We called him Lidgie which is short for Elijah. Everyone knew that Lidgie was a Melungeon from off Newmans Ridge because his last name was Collins and he had many of the Melungeon physical features including coal black hair, blue eyes and olive skin. Lidgie came into my life when my Uncle Rector hired him to help with farm work; later my father hired him to help on our farm as well.  Lidgie and wife Liddie were always a part of my growing up years. 

During the 1950-60's Melungeons were considered by the US census as 'freed people of color' which meant that they were not African Americans, but in a category of their own.  However the only part of that definition that ever seemed to matter where I lived was the words, "of color". Melungeons were treated as negros in that they were socially shunned; got little to no education; were bribed for their votes; were paid low wages, and lived on poor land on Newmans Ridge. They survived by hard work and truck farming.

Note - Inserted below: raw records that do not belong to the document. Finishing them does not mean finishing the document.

(* ===== verification/Worker.v ===== *)
(** * A database of a miner

    Models [src/worker/db.go] and [db_storage.go]: a database as the service Kayak
    replicates (payload code, check of requests, commit on the SQL chain), the
    sequence numbers of connections, and the requests of clients, which are answered
    by the SQL chain or go through Kayak.  The clock of the node is a list of
    readings in the state. *)
From S2P Require Import Prelude Hash Types SqlTypes Sanitizer Xenomint AckIndex Bytes LevelDB SqlNode SqlBilling SqlChain.
From S2P Require Import KayakWal Kayak.
From Stdlib Require Import String ZArith Lia.
From stdpp Require Import base list gmap strings.
Local Open Scope Z_scope.

(** The errors of [worker/errors.go], and those of the components called. *)
Module WErr.
Inductive werror :=
| ErrInvalidRequest | ErrInvalidRequestSeq | ErrAlreadyExists | ErrNotExists | ErrInvalidDBConfig
| ErrSpaceLimitExceeded | ErrUnknownMuxRequest | ErrPermissionDeny | ErrInvalidPermission | ErrInvalidTransactionType
| Wrap (e : werror) | OfChain (e : serror) | OfKayak (e : kerror) | OfVerifier (e : error) | New (msg : string).
End WErr.
Abbreviation werror := WErr.werror.

(** What [os.Stat] says of the storage file. *)
Inductive fileStat := StatSize (n : Z) | StatNotExist | StatError (e : werror).

Section database.
Context `{SqlEnv} `{!SqlParser} {C : Type} `{!SqlStore SqlValue C} {D : Type} `{!LevelDB serror D}.
Context `{!MsgPack Block} `{!MsgPack SignedAckHeader} `{!MsgPack SignedResponseHeader} `{!BillingVersion}.
Context `{!MsgPack Request} {W : Type} `{!Wal W}.

(** [DBConfig], without file names and the multiplexers. *)
Record DBConfig := MkDBConfig {
  dc_DatabaseID : DatabaseID;
  dc_MaxWriteTimeGap : Z;
  dc_SpaceLimit : Z;
  dc_UpdateBlockCount : Z;
  dc_LastBillingHeight : Z;
  dc_UseEventualConsistency : bool;
  dc_ReadUncommitted : bool;
}.

(** ** The replicated service *)

(** The fields of [Database] its Kayak handler uses; [connSeqs] holds the last
    sequence number of each connection. *)
Record Service := MkService {
  sv_cfg : DBConfig;
  sv_chain : Chain (C := C) (D := D);
  sv_connSeqs : gmap Z Z;
  sv_clock : nat → Z;
  sv_readings : nat;
}.
Implicit Types (s : Service) (req : Request).

Definition set_chain s (c : Chain) : Service := MkService (sv_cfg s) c (sv_connSeqs s) (sv_clock s) (sv_readings s).
Definition set_connSeqs s (m : gmap Z Z) : Service := MkService (sv_cfg s) (sv_chain s) m (sv_clock s) (sv_readings s).

(** [getLocalTime] *)
Definition getLocalTime s : Z := sv_clock s (sv_readings s).
Definition tick s : Service := MkService (sv_cfg s) (sv_chain s) (sv_connSeqs s) (sv_clock s) (S (sv_readings s)).

Definition verifySequence (connID seqNo : Z) s : option kerror :=
  match sv_connSeqs s !! connID with
  | Some lastSeq => if decide (seqNo <= lastSeq) then Some (KNew "invalid request sequence applied") else None
  | None => None
  end.
Definition recordSequence (connID seqNo : Z) s : Service := set_connSeqs s (<[connID := seqNo]> (sv_connSeqs s)).

(** [Check] up to the comparison with the last sequence number, and its end, which
    stores the new one.  Nothing is locked from one to the other, and requests are
    checked concurrently. *)
Definition service_CheckVerify req s : option kerror * Service :=
  match Request_Verify req with
  | Ok _ =>
      let nowTime := getLocalTime s in
      let s := tick s in
      let h := rq_Header req in
      if decide (rh_Timestamp h < nowTime - dc_MaxWriteTimeGap (sv_cfg s) ∨ nowTime + dc_MaxWriteTimeGap (sv_cfg s) < rh_Timestamp h)
      then (Some (KWrap (KNew "invalid request supplied")), s)
      else (verifySequence (rh_ConnectionID h) (rh_SeqNo h) s, s)
  | _ => (Some (KNew "verify"), s)
  end.
Definition service_CheckRecord req s : Service := recordSequence (rh_ConnectionID (rq_Header req)) (rh_SeqNo (rq_Header req)) s.

(** [Check] when no other check comes between the two. *)
Definition service_Check req s : option kerror * Service :=
  let '(e, s) := service_CheckVerify req s in
  match e with Some e => (Some e, s) | None => (None, service_CheckRecord req s) end.

(** [Commit]: [chain.Query] at the present time. *)
Definition query req (isLeader : bool) s : GoResult serror (nat * Response) * Service :=
  let '(r, c) := Chain_query (getLocalTime s) req isLeader (sv_chain s) in (r, set_chain (tick s) c).
Definition service_Commit req (isLeader : bool) s : GoResult kerror (nat * Response) * Service :=
  let '(r, s) := query req isLeader s in
  (match r with Ok tr => Ok tr | Err _ => Err (KNew "query") | Panic => Panic end, s).

(** A decoded request keeps its bytes, which [EncodePayload] gives back; they are a
    code of the same request. *)
Definition service_EncodePayload req : option (list Z) := EncodeMsgPack req.
Definition service_DecodePayload (data : list Z) : option Request := DecodeMsgPack data.

#[export] Instance databaseHandler : Handler Service Request (nat * Response) := {|
  EncodePayload := service_EncodePayload;
  DecodePayload := service_DecodePayload;
  Check := service_Check;
  Commit := service_Commit;
  Decode_EncodePayload := Decode_Encode;
|}.

(** [evictSequences] on the connections it receives; [l] holds the known ones, the
    latest first. *)
Definition MaxRecordedConnectionSequences : nat := 1000.
Fixpoint evictSequences (inputs l : list Z) (m : gmap Z Z) : gmap Z Z :=
  match inputs with
  | [] => m
  | connSeq :: inputs =>
      if decide (connSeq ∈ l) then m
      else
        let l := connSeq :: l in
        if decide (MaxRecordedConnectionSequences < length l)%nat then
          match last l with
          | Some evictSeq => evictSequences inputs (take (length l - 1) l) (delete evictSeq m)
          | None => evictSequences inputs l m
          end
        else evictSequences inputs l m
  end.

(** ** The database *)

Record Database := MkDatabase { db_kayakRuntime : Runtime W Service; db_accountAddr : AccountAddress }.
Implicit Types (db : Database).
Abbreviation DBM := (GoM Database werror).

Definition db_service db : Service := rt_sh (db_kayakRuntime db).
Definition set_service db s : Database := MkDatabase (set_sh (db_kayakRuntime db) s) (db_accountAddr db).

Definition onChain {A} (m : GoM (Chain (C := C) (D := D)) serror A) : DBM A := λ db,
  let '(r, c) := m (sv_chain (db_service db)) in
  (match r with Ok a => Ok a | Err e => Err (WErr.OfChain e) | Panic => Panic end,
   set_service db (set_chain (db_service db) c)).
Definition onKayak {A} (m : GoM (Runtime W Service) kerror A) : DBM A := λ db,
  let '(r, rt) := m (db_kayakRuntime db) in
  (match r with Ok a => Ok a | Err e => Err (WErr.OfKayak e) | Panic => Panic end, MkDatabase rt (db_accountAddr db)).
Definition wrapW {S A} (m : GoM S werror A) : GoM S werror A :=
  res ← attempt m; match res with inl e => throw (WErr.Wrap e) | inr a => mret a end.

(** [chain.Query] of a database, at the present time. *)
Definition chainQuery req (isLeader : bool) : DBM (nat * Response) := λ db,
  let '(r, s) := query req isLeader (db_service db) in
  (match r with Ok a => Ok a | Err e => Err (WErr.OfChain e) | Panic => Panic end, set_service db s).

Definition checkSpace (stat : fileStat) (limit : Z) : GoResult werror unit :=
  if decide (0 < limit) then
    match stat with
    | StatError e => Err e
    | StatNotExist => Ok tt
    | StatSize n => if decide (limit < u64 n) then Err WErr.ErrSpaceLimitExceeded else Ok tt
    end
  else Ok tt.

(** [writeQuery]: [stat] is the state of the storage file, [answers] and [wait] what
    the followers answer and how long the context lasts. *)
Definition writeQuery (stat : fileStat) (answers : list (NodeID * option kerror)) (wait : commitWait) req
    : DBM (nat * Response) :=
  db ← getS;
  liftR (checkSpace stat (dc_SpaceLimit (sv_cfg (db_service db))));;
  res ← wrapW (onKayak (Apply req answers wait));
  mret res.1.

Definition set_ResponseAccount (resp : Response) (a : AccountAddress) : Response :=
  let h := sr_Header (re_Header resp) in
  MkResponse (MkSignedResponseHeader
    (MkResponseHeader (rs_Request h) (rs_RequestHash h) (rs_NodeID h) (rs_Timestamp h) (rs_RowCount h) (rs_LogOffset h)
       (rs_LastInsertID h) (rs_AffectedRows h) (rs_PayloadHash h) a) (sr_ResponseHash (re_Header resp))) (re_Payload resp).

Definition Database_Query (stat : fileStat) (answers : list (NodeID * option kerror)) (wait : commitWait) req : DBM Response :=
  db ← getS;
  tr ← (if decide (rh_QueryType (rq_Header req) = ReadQuery) then wrapW (chainQuery req false)
        else if decide (rh_QueryType (rq_Header req) = WriteQuery) then
          if dc_UseEventualConsistency (sv_cfg (db_service db)) then wrapW (chainQuery req true)
          else wrapW (writeQuery stat answers wait req)
        else throw (WErr.Wrap WErr.ErrInvalidRequest));
  let response := set_ResponseAccount tr.2 (db_accountAddr db) in
  response ← wrapW (onChain (liftR (Response_BuildHash response)));
  onChain (AddResponse (re_Header response));;
  onChain (onState (UpdateResp tr.1 response));;
  mret response.

Definition Database_Ack (ack : SignedAckHeader) : DBM unit := onChain (VerifyAndPushAckedQuery ack).

(** Kayak's [UpdatePeers] does nothing. *)
Definition Database_UpdatePeers (servers : list NodeID) : DBM unit := onChain (UpdatePeers servers).

(** [Shutdown]: Kayak and then the chain stop.  The caller takes the database from
    the multiplexer of Kayak in between. *)
Definition Database_Shutdown : DBM unit :=
  modifyS (λ db, MkDatabase (Shutdown (db_kayakRuntime db)) (db_accountAddr db));;
  onChain Stop.
End database.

Uncle Rector returned to Hancock County following WWII with an honorable discharge after his aircraft bomber was shot down in enemy territory in Yugoslavia. He survived with the help of local peasants and eventually found his way back to the Allies and his platoon.  When he returned to Hancock County he went to work as a high school math teacher.  A few years later he was made principal of the high school, then he ran for county superintendent of schools.  It didn't take him long to decide that he didn't care for politics. He never ran for public office again.  Instead he took up farming and became a rural mail carrier. Lidgie was hired to help with the chores that Uncle Rec could not manage with his other jobs.  Lidgie was also hired to help with our farm work when my father became disabled following a severe heart attack.  

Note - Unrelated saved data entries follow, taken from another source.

(* ===== verification/DbReplica.v ===== *)
(** * The replicas of a database agree

    Puts Kayak, the worker and xenomint together: a leader and its followers run the
    database service of [Worker] under Kayak.  Commits of the same request on states
    that are in step, one as the leader and one as a follower, succeed or fail alike
    and leave states in step; so every replica has the content and the sequence
    number that the committed requests give, up to the point it has reached. *)
From S2P Require Import Prelude Hash Types SqlTypes Sanitizer Xenomint XenoProps AckIndex Bytes LevelDB SqlNode SqlBilling SqlChain.
From S2P Require Import KayakWal Kayak KayakInv KayakProps Worker.
From Stdlib Require Import String ZArith Lia.
From stdpp Require Import base list gmap strings relations.
Local Open Scope Z_scope.

(** ** Two states side by side *)

Section xeno.
Context `{SqlEnv} `{!SqlParser} {C D : Type} `{!SqlStore SqlValue C} `{!SqlLaws SqlValue C D}.
Implicit Types (s t : State (C := C)) (q : Query) (req : Request).
Abbreviation XM := (GoM (State (C := C)) serror).
Context (ru : bool).

(** Commits, begins and savepoints do not fail. *)
Definition faultless : Prop := reliable (C := C) ∧ ∀ (c : C) args,
  (∃ x, (db_Exec SAVEPOINT args c).1 = Ok x) ∧ (saves c ≠ [] → ∃ x, (db_Exec RELEASE_SAVEPOINT args c).1 = Ok x).

(** All that decides the fate of a write at the isolation level [ru]: not the pool and
    the trackers. *)
Record inStep s t : Prop := {
  is_content : content (xs_conn s) = content (xs_conn t);
  is_saves : saves (xs_conn s) = saves (xs_conn t);
  is_isolation : xs_readUncommitted s = ru;
  is_isolation' : xs_readUncommitted t = ru;
  is_maxTx : xs_maxTx s = xs_maxTx t;
  is_current : xs_current s = xs_current t;
  is_commitPoint : xs_lastCommitPoint s = xs_lastCommitPoint t;
  is_schema : xs_hasSchemaChange s = xs_hasSchemaChange t;
  is_idle : ru = false → inTx (xs_conn s) = false;
  is_idle' : ru = false → inTx (xs_conn t) = false;
}.
Lemma inStep_sym s t : inStep s t → inStep t s.
Proof. intros []. by split. Qed.
Lemma inStep_trans s t u : inStep s t → inStep t u → inStep s u.
Proof. intros [] []. split; first [congruence|done]. Qed.

(** With a savepoint open. *)
Definition inStepSaved s t : Prop := inStep s t ∧ saves (xs_conn s) ≠ [].

(** A relation of states in step that plain statements keep. *)
Record steady (J : State (C := C) → State (C := C) → Prop) : Prop := {
  sd_inStep s t : J s t → inStep s t;
  sd_closed s t s' t' : J s t → inStep s' t' → saves (xs_conn s') = saves (xs_conn s) → J s' t';
}.
Lemma steady_inStep : steady inStep.
Proof. by split. Qed.
Lemma steady_saved : steady inStepSaved.
Proof. split; [by intros ? ? [? _]|]. intros s t s' t' [? ?] ? Hs. split; [done|]. by rewrite Hs. Qed.
Hint Resolve steady_inStep steady_saved : core.

(** Two computations from states in [I] end alike: both with results in [R] and
    states in [J], both with an error and states in step, or both in a panic. *)
Definition alike {A B} (R : A → B → Prop) (J : State → State → Prop) (x : GoResult serror A * State) (y : GoResult serror B * State) : Prop :=
  match x, y with
  | (Ok a, s), (Ok b, t) => R a b ∧ J s t
  | (Err _, s), (Err _, t) => inStep s t
  | (Panic, _), (Panic, _) => True
  | _, _ => False
  end.
Definition together {A B} (I : State → State → Prop) (R : A → B → Prop) (J : State → State → Prop) (m : XM A) (m' : XM B) : Prop :=
  ∀ s t, I s t → alike R J (m s) (m' t).
Definition anyRel {A B} (_ : A) (_ : B) : Prop := True.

I don't know if it was his war experiences or whether it was just who he was, but when Uncle Rec hired Lidgie the social rules changed with regard to how Lidgie would be treated. He paid him a very good salary; provided him with health and dental care and the transportation to get it; had him sign up for Social Security; encouraged him to vote for who he wanted; and built a new house for him on the farm complete with running water, electricity, and an indoor bathroom with flush toilet and a bathtub. When he worked for us we paid his social security and the same wages he was paid by Uncle Rec.  He always ate at our table and attended our Christmas and other social functions.

Lidge loved the apple trees on our farm. He was especially fond of the red delicious apple tree in the pasture field across from the kitchen window.  The whole community loved these apples and, like Lidgie, looked forward to them each fall.  During the summer one year the red delicious apple tree blew down. It was a sad sight for Lidgie to see the roots of his favorite tree all exposed.  He was given the job of chopping up the tree for wood. Two years after the tree blew down Lidgie was still talking about how he missed that red delicious apple tree.  

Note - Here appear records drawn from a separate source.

(** An operation on a database behind its checks. *)
Lemma guarded {A} count profiles bs caller node signee id ty qs (m : GoM Database werror A) ms : distinct profiles →
  ms_busService ms = updateState count profiles bs →
  let op : MM A := (fromNode caller node;; ms ← getS; addr ← liftR (addressOf signee);
    liftR (checkPermission (ms_busService ms) addr id ty qs);; onDatabase id m) in
  authorized profiles caller node signee id ty qs ∧ op ms = onDatabase id m ms ∨
  ¬ authorized profiles caller node signee id ty qs ∧ (op ms).2 = ms ∧ ∀ a, (op ms).1 ≠ Ok a.
Proof.
  intros Hd Hbs op. unfold op, fromNode. go_unfold. unfold authorized, deref.
  destruct caller as [h|]; [|right; split; [by intros [(? & ? & _) _]|done]]. go_unfold.
  case_decide as Hn; [right; split; [|done]; by intros [(? & [= <-] & ?) _]|]. go_unfold.
  destruct (addressOf signee) as [addr|e|] eqn:Ha; [|right; (split; [|done]); by intros [_ (? & ? & _)]..].
  rewrite Hbs. destruct (checkPermission _ addr id ty qs) as [[]|e|] eqn:Hc.
  - left. split; [|done]. split; [by exists h|]. exists addr. split; [done|]. by eapply checkPermission_spec.
  - right. split; [|done]. intros [_ (addr' & [= <-] & Hal)]. eapply checkPermission_spec in Hal; [|done]. by rewrite Hc in Hal.
  - right. split; [|done]. intros [_ (addr' & [= <-] & Hal)]. eapply checkPermission_spec in Hal; [|done]. by rewrite Hc in Hal.
Qed.

(** C17: Only users of a database reach it.  The bus service holds the profiles of the
    last irreversible block.  A query or an acknowledgement is handed to its database
    exactly when it comes from the node it names and its signee is a user in the
    profile of that database, in good standing, with the right to read or write and,
    where the permission lists patterns, only statements among them; every other
    request is refused and changes nothing. *)
Theorem requests_authorized count profiles bs caller stat answers wait (req : Request) (ack : SignedAckHeader) ms : distinct profiles →
  ms_busService ms = updateState count profiles bs →
  (let h := rq_Header req in
   let ok := authorized profiles caller (rh_NodeID h) (hsv_Signee (rq_HSV req)) (rh_DatabaseID h) (rh_QueryType h) (rq_Queries req) in
   ok ∧ RPC_Query caller stat answers wait req ms = onDatabase (rh_DatabaseID h) (Database_Query stat answers wait req) ms ∨
   ¬ ok ∧ (RPC_Query caller stat answers wait req ms).2 = ms ∧ ∀ a, (RPC_Query caller stat answers wait req ms).1 ≠ Ok a) ∧
  (let h := rs_Request (ak_Response (sa_Header ack)) in
   let ok := authorized profiles caller (rh_NodeID h) (hsv_Signee (sa_HSV ack)) (rh_DatabaseID h) ReadQuery [] in
   ok ∧ RPC_Ack caller ack ms = onDatabase (rh_DatabaseID h) (Database_Ack ack) ms ∨
   ¬ ok ∧ (RPC_Ack caller ack ms).2 = ms ∧ ∀ a, (RPC_Ack caller ack ms).1 ≠ Ok a).
Proof. intros Hd Hbs. split; by eapply (guarded count profiles bs). Qed.

(** ** The registry *)

(** The files of the meta data do not fail. *)
Definition reliableMeta : Prop :=
  (∀ (b : list Z) (f : F), (mf_Write b f).1 = None) ∧ ∀ ids : list DatabaseID, is_Some (EncodeMsgPack ids).

(** Every registered runtime belongs to a database of the map, every database has the
    id it is stored under, and the meta file, when its writes do not fail, lists the
    databases. *)
Definition dbID (db : Database) : DatabaseID := dc_DatabaseID (sv_cfg (db_service db)).
Record wfDBMS ms : Prop := {
  wd_mux : ms_kayakMux ms ⊆ dom (ms_dbMap ms);
  wd_ids id db : ms_dbMap ms !! id = Some db → dbID db = id;
  wd_meta : reliableMeta → metaOf (ms_meta ms) = Ok (dom (ms_dbMap ms));
}.

Lemma metaOf_write ms b f : EncodeMsgPack (elements (dom (ms_dbMap ms))) = Some b → mf_Read f = Ok (Some b) →
  metaOf f = Ok (dom (ms_dbMap ms)).
Proof.
  intros He Hr. unfold metaOf. rewrite Hr. cbn. rewrite (Decode_Encode _ _ He). f_equal. apply list_to_set_elements_L.
Qed.

(** The two other clauses, while the map changes. *)
Definition wfMap ms : Prop := ms_kayakMux ms ⊆ dom (ms_dbMap ms) ∧ ∀ id db, ms_dbMap ms !! id = Some db → dbID db = id.
Lemma writeMeta_wf ms r ms' : wfMap ms → writeMeta ms = (r, ms') →
  r ≠ Panic ∧ wfDBMS ms' ∧ ms_dbMap ms' = ms_dbMap ms ∧ ms_kayakMux ms' = ms_kayakMux ms.
Proof.
  intros [Hmux Hids]. unfold writeMeta. go_unfold. destruct (EncodeMsgPack (elements (dom (ms_dbMap ms)))) as [b|] eqn:Hb.
  2:{ intros [= <- <-]. split_and!; [done| |done|done]. split; [done..|]. intros [_ Henc].
      destruct (Henc (elements (dom (ms_dbMap ms)))) as [b' Hb']. congruence. }
  destruct (mf_Write b (ms_meta ms)) as [e f] eqn:Hf. go_unfold.
  assert (wfDBMS (set_meta ms f)) as Hwf.
  { split; [done..|]. cbn. intros [Hw _]. specialize (Hw b (ms_meta ms)). rewrite Hf in Hw. cbn in Hw. subst e.
    apply (metaOf_write ms b); [done|]. by apply mf_Write_Read in Hf. }
  destruct e as [e|]; intros [= <- <-]; done.
Qed.

Lemma removeMeta_wf id ms r ms' : wfMap ms → id ∉ ms_kayakMux ms → removeMeta id ms = (r, ms') →
  r ≠ Panic ∧ wfDBMS ms' ∧ ms_dbMap ms' = delete id (ms_dbMap ms).
Proof.
  intros [Hmux Hids] Hni. unfold removeMeta. go_unfold. intros Hw. apply writeMeta_wf in Hw as (Hr & Hwf & -> & _); [done..|].
  split; cbn; [rewrite dom_delete_L; set_solver|]. intros id' db [_ Hdb]%lookup_delete_Some. by apply Hids.
Qed.

(** An operation of a database that keeps its configuration. *)
Definition keepsConfig {A} (m : GoM Database werror A) : Prop := ∀ db r db', m db = (r, db') → sv_cfg (db_service db') = sv_cfg (db_service db).
Lemma onDatabase_wf {A} id (m : GoM Database werror A) : keepsConfig m → preserves wfDBMS (onDatabase id m).
Proof.
  intros Hm ms r ms' [Hmux Hids Hmeta]. unfold onDatabase. destruct (ms_dbMap ms !! id) as [db|] eqn:Hdb; [|by intros [= _ <-]].
  destruct (m db) as [r0 db'] eqn:Hr. apply Hm in Hr. intros [= _ <-].
  assert (dom (<[id := db']> (ms_dbMap ms)) = dom (ms_dbMap ms)) as Hdom.
  { apply dom_insert_lookup_L. by eexists. }
  split; cbn; rewrite ?Hdom; [done| |exact Hmeta].
  intros id' db1 [[<- <-]|[_ ?]]%lookup_insert_Some; [|by apply Hids]. unfold dbID. rewrite Hr. by apply Hids.
Qed.

Definition cfgIs (cfg : DBConfig) (s : Service (C := C) (D := D)) : Prop := sv_cfg s = cfg.
Lemma service_keeps cfg : (∀ req s, cfgIs cfg s → cfgIs cfg (Check req s).2) ∧ ∀ req b s, cfgIs cfg s → cfgIs cfg (Commit req b s).2.
Proof.
  unfold cfgIs. split.
  - intros req s <-. unfold Check. cbn. unfold service_Check, service_CheckVerify. destruct (Request_Verify req); [|done..]. case_decide; [done|].
    by destruct (verifySequence _ _ _).
  - intros req b s <-. unfold Commit. cbn. unfold service_Commit, query. destruct (Chain_query _ _ _ _) as [[] c]; done.
Qed.

(** As a property of the computation. *)
Lemma keepsConfig_of {A} (m : GoM Database werror A) :
  (∀ cfg, preserves (λ db, sv_cfg (db_service db) = cfg) m) → keepsConfig m.
Proof. intros Hm db r db' Hr. by eapply Hm. Qed.
Definition configIs (cfg : DBConfig) (db : Database) : Prop := sv_cfg (db_service db) = cfg.
Lemma keeps_onChain {A} cfg (m : GoM Chain serror A) : preserves (configIs cfg) (onChain m).
Proof.
  intros db r db'. unfold configIs, onChain, db_service. destruct (m _) as [x c]. intros Hc [= _ <-].
  unfold set_service. destruct db as [rt a]. by destruct rt.
Qed.
Lemma keeps_chainQuery cfg req b : preserves (configIs cfg) (chainQuery req b).
Proof.
  intros db r db'. unfold configIs, chainQuery, query, db_service. destruct (Chain_query _ _ _ _) as [x c]. intros Hc [= _ <-].
  unfold set_service. destruct db as [rt a]. by destruct rt.
Qed.
Lemma keeps_onKayak {A} cfg (m : GoM (Runtime W Service) kerror A) : preserves (holdsService (cfgIs cfg)) m → preserves (configIs cfg) (onKayak m).
Proof.
  intros Hm db r db'. unfold configIs, onKayak, db_service. destruct (m _) as [x rt] eqn:Hr. intros Hc [= _ <-]. by eapply (Hm _ x rt).
Qed.
Lemma keeps_wrapW {A} (I : Database → Prop) (m : GoM Database werror A) : preserves I m → preserves I (wrapW m).
Proof. intros Hm. unfold wrapW. repeat preserve_step. Qed.

Lemma Query_keeps stat answers wait req : keepsConfig (Database_Query stat answers wait req).
Proof.
  apply keepsConfig_of. intros cfg. change (preserves (configIs cfg) (Database_Query stat answers wait req)).
  unfold Database_Query, writeQuery. destruct (service_keeps cfg) as [Hck Hcm].
  repeat first [apply keeps_chainQuery|apply keeps_onChain|apply keeps_onKayak, (Apply_service _ Hck Hcm)|apply keeps_wrapW|preserve_step].
Qed.
Lemma Shutdown_keeps : keepsConfig Database_Shutdown.
Proof.
  apply keepsConfig_of. intros cfg. change (preserves (configIs cfg) Database_Shutdown). unfold Database_Shutdown.
  apply preserves_bind; [|intros _; apply keeps_onChain]. apply preserves_modifyS. intros [rt a]. unfold configIs, db_service, Shutdown. cbn.
  case_decide; by destruct rt.
Qed.
Lemma onChain_keeps {A} (m : GoM Chain serror A) : keepsConfig (onChain m).
Proof. apply keepsConfig_of. intros cfg. apply keeps_onChain. Qed.
Lemma mux_keeps l : keepsConfig (onKayak (followerApply l true)).
Proof.
  apply keepsConfig_of. intros cfg. apply keeps_onKayak. destruct (service_keeps cfg) as [Hck Hcm]. by apply followerApply_service.
Qed.

(** *** Creation and removal *)

Lemma NewDatabase_id nc cfg peers genesis op db : NewDatabase nc cfg peers genesis op = Ok db → dbID db = dc_DatabaseID cfg.
Proof.
  unfold NewDatabase. destruct (op_mkdir op); [done|]. destruct peers as [peers|], genesis as [genesis|]; try done.
  destruct (PubKeyHash _); try done. destruct (NewChain _ _ _ _ _) as [[] [chain|]]; try done.
  destruct (SqlChain.Start _ _ chain) as [[] chain']; try done. destruct (op_wal op) as [wal| |]; try done.
  destruct (NewRuntime _ _ _ _) as [[] rt] eqn:Hr; try done. intros [= <-].
  assert (rt_sh rt = MkService cfg chain' ∅ (op_clock op) 0) as Hs.
  { match type of Hr with NewRuntime ?n ?c ?w ?sv = _ => pose proof (NewRuntime_service n c w sv) as Hn end. by rewrite Hr in Hn. }
  unfold dbID, db_service. cbn. replace (rt_sh (Kayak.Start rt)) with (rt_sh rt); [by rewrite Hs|].
  unfold Kayak.Start. case_decide; by destruct rt.
Qed.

Somewhere between Thanksgiving and Christmas on the second year after the tree blew down Lidgie paid us a visit and he brought with him two new brooms and two new jar mops.  This was a surprise because Lidgie had never given Christmas gifts, but he said these were gifts for us and for Aunt Fay and Uncle Rector. He said, "I want you to look at them handles on the brooms and the mops; they's not a knot or splinter on 'em."  "Now, rub your hands over 'em and feel how smooth they are!"  Then without much pause, he said, "I just couldn't let that apple tree wood be burned up in the stove so I saved some of it and used it to make the handles on the brooms and the jar mops." There was a longer pause and he continued, "I saved back some of the wood from that apple tree and let it dry out real good."  "This year I made the broom and jar mop handles from that wood so that the tree could live on in a new way."

Uncle Rector had the vision that Lidgie's life could be better if he saw that he had access to the things others had.  Lidgie had a vision that an apple tree that he loved could live on in a new way if it could be transformed into four useful handles for brooms and jar mops. What I learned from each of these two men was that the visions they had for themselves and others can live on long after their passing.